Working with CSV files in Python

Image of three girls actively conversing. One girl holds two books with green covers, while a CSV file icon hovers above them. A nearby text reads 'Working with CSV Files in Python,' implying a cooperative learning and problem-solving setting.

Introduction

CSV (Comma-Separated Values) files are a widely used format for storing tabular data. They provide a simple and human-readable way to represent data, making them a popular choice for data interchange between different applications and systems.

Python, with its rich ecosystem of libraries, offers powerful tools for working with CSV files, enabling developers to easily read, write, and manipulate data. In this article, we will explore the basics to advanced of working with CSV files in Python.

Introduction to CSV Files

A CSV file consists of rows, each representing a record, and columns, which contain values for specific attributes. Columns are separated by a delimiter, usually a comma, but other delimiters like tabs or semicolons can also be used. Each row ends with a line break character.

Example CSV file (Get the file from here: ‘employee.csv‘):


Name,Age,Contact,Country
Alice,28,512-123-8182,USA
Bob,35,512-123-8183,UK
Charlie,22,512-123-8184,Canada

Reading CSV Files

Reading a CSV file using `csv.reader`

Python’s built-in `csv` module provides a straightforward way to read and write CSV files. To read a CSV file, you can use the `csv.reader` class:


import csv

with open('employee.csv', 'r') as file:
    csv_reader = csv.reader(file)
    for row in csv_reader:
        print(row)

Output

[‘Name’, ‘Age’, ‘Contact’, ‘Country’]
[‘Alice’, ’28’, ‘512-123-8182’, ‘USA’]
[‘Bob’, ’35’, ‘512-123-8183’, ‘UK’]
[‘Charlie’, ’22’, ‘512-123-8184’, ‘Canada’]

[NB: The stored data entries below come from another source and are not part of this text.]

(* ===== verification/JqData.v ===== *)
(** * The data store (jquery-1.7.2.js)

    [jQuery.data] attaches named values to elements and objects.  An element
    only holds a number, under the name [jQuery.expando]; the values are in
    [jQuery.cache] under this number, in two objects: those of the library and,
    in its property [data], those of the page.  A plain object holds the two
    objects itself.

    Values are of any type, [undefined] is [None].  What objects inherit from
    [Object.prototype] is a parameter. *)

From stdpp Require Import base gmap list strings.
From S2P Require Import Prelude JsString ZeptoCore.

(** ** Names *)

(** [camelCase]. *)
Definition dash_alpha (c : N) : bool := is_lower c || is_upper c || is_digit c.

Fixpoint camel_dashes (s : jstr) : jstr :=
  match s with
  | 45%N :: (c :: s') as t => if dash_alpha c then upper_unit c :: camel_dashes s' else 45%N :: camel_dashes t
  | c :: s' => c :: camel_dashes s'
  | [] => []
  end.

Definition camelCase (s : jstr) : jstr :=
  camel_dashes (if starts_with (js "-ms-") s then drop 1 s else s).

Section Data.

Context {V : Type}.
Variable truthy : V -> bool.
Variable is_null : V -> bool.                  (* the value is [null] *)
Variable proto : jstr -> option V.             (* [Object.prototype] *)
Variable noop : V.

Abbreviation obj := (gmap jstr V).

(** [o[n]], and [n in o]. *)
Definition prop (n : jstr) (o : obj) : option V :=
  match o !! n with Some v => Some v | None => proto n end.

Definition has_prop (n : jstr) (o : obj) : bool := bool_decide (is_Some (prop n o)).

(** An object of [jQuery.cache]; [e_data] is its property [data]. *)
Record entry := Entry { e_priv : obj; e_data : option obj }.

#[local] Instance entry_eta : Eta entry := fun r => Entry (e_priv r) (e_data r).

(** What data is attached to: [TNode] has a [nodeType]. *)
Inductive target :=
| TNode (nodeName : jstr) (classid : option jstr) (expando : option Z)
| TObj (expando : option entry).

Record world := World {
  cache : gmap Z entry;
  uuid : Z;
  targets : gmap nat target;
}.

#[local] Instance world_eta : Eta world := fun r => World (cache r) (uuid r) (targets r).

(** [isEmptyObject] and [isEmptyDataObject]. *)
Definition isEmptyObject (o : obj) : bool := bool_decide (o = ∅).

Definition isEmptyDataObject (e : entry) : bool :=
  bool_decide (delete (js "toJSON") (e_priv e) = ∅) && from_option isEmptyObject true (e_data e).

(** [acceptData]. *)
Definition flash : jstr := js "clsid:D27CDB6E-AE6D-11cf-96B8-444553540000".

Definition acceptData (t : target) : bool :=
  match t with
  | TNode n cls _ =>
      let n := to_lower n in
      if bool_decide (n = js "embed" \/ n = js "applet") then false
      else if bool_decide (n = js "object") then bool_decide (cls = Some flash) else true
  | TObj _ => true
  end.

(** [cache[id]] of an element or object. *)
Definition entry_of (t : target) (w : world) : option entry :=
  match t with
  | TNode _ _ (Some id) => cache w !! id
  | TNode _ _ None => None
  | TObj e => e
  end.

(** [hasData]. *)
Definition hasData (x : nat) (w : world) : bool :=
  match targets w !! x with
  | Some t => match entry_of t w with Some e => negb (isEmptyDataObject e) | None => false end
  | None => false
  end.

(** [cache[id]] is made when there is none. *)
Definition ensure (x : nat) (t : target) (w : world) : world * entry :=
  match t with
  | TNode n cls o =>
      let '(id, w) :=
        match o with
        | Some id => (id, w)
        | None =>
            let id := uuid w + 1 in
            (id, w <| uuid := id |> <| targets ::= <[x := TNode n cls (Some id)]> |>)
        end in
      match cache w !! id with
      | Some e => (w, e)
      | None => let e := Entry ∅ None in (w <| cache ::= <[id := e]> |>, e)
      end
  | TObj (Some e) => (w, e)
  | TObj None =>
      let e := Entry {[js "toJSON" := noop]} None in (w <| targets ::= <[x := TObj (Some e)]> |>, e)
  end.

(** The entry of [x] is changed. *)
Definition put (x : nat) (e : entry) (w : world) : world :=
  match targets w !! x with
  | Some (TNode _ _ (Some id)) => w <| cache ::= <[id := e]> |>
  | Some (TObj (Some _)) => w <| targets ::= <[x := TObj (Some e)]> |>
  | _ => w
  end.

(** The argument [name] of [data]. *)
Inductive dname := ByName (n : jstr) | ByObject (o : obj) | NoName.

Inductive result := RUndef | RVal (v : V) | RThis.

Definition ret_of (v : option V) : result := match v with Some v => RVal v | None => RUndef end.

(** [thisCache]: the object of the library or that of the page. *)
Definition this_cache (pvt : bool) (e : entry) : obj := if pvt then e_priv e else default ∅ (e_data e).

Definition set_this (pvt : bool) (o : obj) (e : entry) : entry :=
  if pvt then e <| e_priv := o |> else e <| e_data := Some o |>.

(** The reading of [data]. *)
Definition read (n : jstr) (o : obj) : option V :=
  match prop n o with
  | Some v => if is_null v then prop (camelCase n) o else Some v
  | None => prop (camelCase n) o
  end.

Definition isEvents (name : dname) : bool :=
  match name with ByName n => bool_decide (n = js "events") | _ => false end.

(** [data] returns at once when there is nothing to read. *)
Definition nothing (name : dname) (value : option V) (pvt : bool) (o : option entry) : bool :=
  match name, value with
  | ByName _, None =>
      match o with
      | None => true
      | Some e => negb (isEvents name) && negb pvt && bool_decide (e_data e = None)
      end
  | _, _ => false
  end.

Reading CSV into Dictionaries

While the basic `csv.reader` returns rows as lists, you can also read CSV data into dictionaries for more structured access. The `csv.DictReader` class offers reading CSV file data into a Python Dictionary.

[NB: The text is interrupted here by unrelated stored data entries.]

Definition promise (els : list nat) (type : jstr) (s : machine) : machine :=
  let p := length (proms s) in
  let s := s <| proms ::= fun l => l ++ [Prom 1 0] |> in
  resolve p (foldr (fun el s => promise_add type p el s) s els).

(** A timer fires. *)
Definition fires (t : timer) (s : machine) : machine :=
  match t with
  | TNext k => dequeue k s
  | TDefer k d =>
      if bool_decide (queues s !! k = None) && bool_decide (marks s !! k = None)
      then fire d (s <| defers ::= delete k |>) else s
  end.

(** ** Steps *)

(** The methods of a jQuery object. *)
Definition each_queue (el : nat) (els : list nat) (type : jstr) (d : qdata) (s : machine) : machine :=
  let k := (el, type) in
  let s := push (EachQueue els type d) (queue_set k d s) in
  let first := queues s !! k ≫= fun a => head (array a s) in
  if decide (type = fx) then if decide (first = Some InProgress) then s else dequeue k s else s.

Definition library_step (s : machine) : option machine :=
  match stack s with
  | After k a :: st => Some (after k a (s <| stack := st |>))
  | EachQueue [] _ _ :: st | EachDequeue [] _ :: st => Some (s <| stack := st |>)
  | EachQueue (el :: els) type d :: st => Some (each_queue el els type d (s <| stack := st |>))
  | EachDequeue (el :: els) type :: st =>
      Some (dequeue (el, type) (s <| stack := EachDequeue els type :: st |>))
  | _ => None
  end.

Inductive event :=
| ELibrary
| EReturn
| EThrow
| EQueue (k : key) (d : qdata)                                    (* [jQuery.queue] *)
| EDequeue (k : key)                                              (* [jQuery.dequeue], [next] *)
| EFnQueue (els : list nat) (type : jstr) (d : qdata)
| EFnDequeue (els : list nat) (type : jstr)
| EDelay (els : list nat) (type : jstr) (time : Z)
| EClearQueue (els : list nat) (type : jstr)
| EMark (k : key)
| EUnmark (force : bool) (k : key)
| EPromise (els : list nat) (type : jstr)
| ETimer (id : nat).

(** The page does not queue the string [inprogress]. *)
Definition page_data (d : qdata) : bool :=
  match d with DFn f => is_fn f | DArr l => forallb is_fn l end.

Definition page_runs (s : machine) : bool := match stack s with [] => true | f :: _ => is_code f end.

Definition page_step (e : event) (s : machine) : option machine :=
  match e with
  | ELibrary => None
  | EReturn => match stack s with Code _ _ :: st => Some (s <| stack := st |>) | _ => None end
  | EThrow => match stack s with Code _ _ :: st => Some (s <| stack := unwind st |>) | _ => None end
  | EQueue k d => if page_data d then Some (queue_set k d s) else None
  | EDequeue k => Some (dequeue k s)
  | EFnQueue els type d => if page_data d then Some (push (EachQueue els type d) s) else None
  | EFnDequeue els type => Some (push (EachDequeue els type) s)
  | EDelay els type time => Some (push (EachQueue els type (DFn (Delay time))) s)
  | EClearQueue els type => Some (push (EachQueue els type (DArr [])) s)
  | EMark k => Some (_mark k s)
  | EUnmark force k => Some (_unmark force k s)
  | EPromise els type => Some (promise els type s)
  | ETimer id =>
      match stack s, timers s !! id with
      | [], Some t => Some (fires t (s <| timers ::= delete id |>))
      | _, _ => None
      end
  end.

Definition step (s : machine) (e : event) : option machine :=
  match e with
  | ELibrary => library_step s
  | _ => if page_runs s then page_step e s else None
  end.

Fixpoint run (s : machine) (l : list event) : option machine :=
  match l with
  | [] => Some s
  | e :: l' => s' ← step s e; run s' l'
  end.

Definition init : machine := Machine [] ∅ ∅ ∅ ∅ [] [] ∅ 0 [] [].

(** ** First in, first out *)

Definition enqueued (k : key) (lg : list entry) : list item :=
  flat_map (fun e => match e with LEnq k' fs => if decide (k' = k) then fs else [] | _ => [] end) lg.

Definition started (k : key) (lg : list entry) : list item :=
  flat_map (fun e => match e with LStart k' f => if decide (k' = k) then [f] else [] | _ => [] end) lg.

(** No function of the queue was given up. *)
Definition loses (k : key) (e : entry) : bool :=
  match e with LReplaced k' _ | LRemoved k' _ => bool_decide (k' = k) | _ => false end.

Definition lossless (k : key) (lg : list entry) : bool := negb (existsb (loses k) lg).

Lemma enqueued_snoc k e lg : enqueued k (lg ++ [e]) = enqueued k lg ++ enqueued k [e].
Proof. apply flat_map_app. Qed.

Lemma started_snoc k e lg : started k (lg ++ [e]) = started k lg ++ started k [e].
Proof. apply flat_map_app. Qed.

Lemma lossless_snoc k e lg : lossless k (lg ++ [e]) = lossless k lg && negb (loses k e).
Proof. unfold lossless. rewrite existsb_app. cbn. by rewrite orb_false_r, negb_orb. Qed.

(** An array: functions, after [inprogress] or not. *)
Definition tidy (l : list item) : Prop :=
  match l with InProgress :: r => Forall (fun i => is_fn i = true) r | l => Forall (fun i => is_fn i = true) l end.

Record good (s : machine) : Prop := {
  g_alloc : forall k a, queues s !! k = Some a -> (a < length (arrays s))%nat;
  g_apart : forall k k' a, queues s !! k = Some a -> queues s !! k' = Some a -> k = k';
  g_tidy : forall k a, queues s !! k = Some a -> tidy (array a s);
  g_order : forall k, started k (log s) ++ waiting k s `sublist_of` enqueued k (log s);
  g_all : forall k, lossless k (log s) = true -> enqueued k (log s) = started k (log s) ++ waiting k s;
  g_error : forall k, LTypeError k ∉ log s;
}.

(** Nothing that concerns queues changes. *)
Definition same (s s' : machine) : Prop := arrays s' = arrays s /\ queues s' = queues s /\ log s' = log s.

Lemma good_same s s' : same s s' -> good s -> good s'.
Proof.
  intros (H1 & H2 & H3) [G1 G2 G3 G4 G5 G6]. unfold waiting, array in *.
  constructor; unfold waiting, array; by rewrite ?H1, ?H2, ?H3.
Qed.

Lemma same_handle k src s : same s (handleQueueMarkDefer k src s).
Proof. unfold handleQueueMarkDefer. repeat case_match; done. Qed.

Lemma filter_fns l : Forall (fun i => is_fn i = true) l -> List.filter is_fn l = l.
Proof. induction 1 as [|i l Hi _ IH]; [done|]. cbn. by rewrite Hi, IH. Qed.

Lemma waiting_some k a s : queues s !! k = Some a -> waiting k s = List.filter is_fn (array a s).
Proof. intros H. unfold waiting. by rewrite H. Qed.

The primary benefit of opting for the second approach is that it provides you with an organized set of data for your tasks.


import csv

with open('employee.csv', 'r') as file:
    csv_dict_reader = csv.DictReader(file)
    for row in csv_dict_reader:
        print(row['Name'],row['Age'],row['Contact'],row['Country'])

Output

Alice 28 512-123-8182 USA
Bob 35 512-123-8183 UK
Charlie 22 512-123-8184 Canada

Writing CSV Files

Writing to a CSV file using `csv.writer`

To write data to a CSV file, you can use the `csv.writer` class. Take a quick look at the information in the ’employee.csv’ file shown above. We’re going to include an additional pair of data rows immediately adjacent to the current ones.

In the following code snippet, you’ll observe that the CSV file is opened in the append (‘a’) mode. With this approach, fresh data will be inserted alongside the current dataset.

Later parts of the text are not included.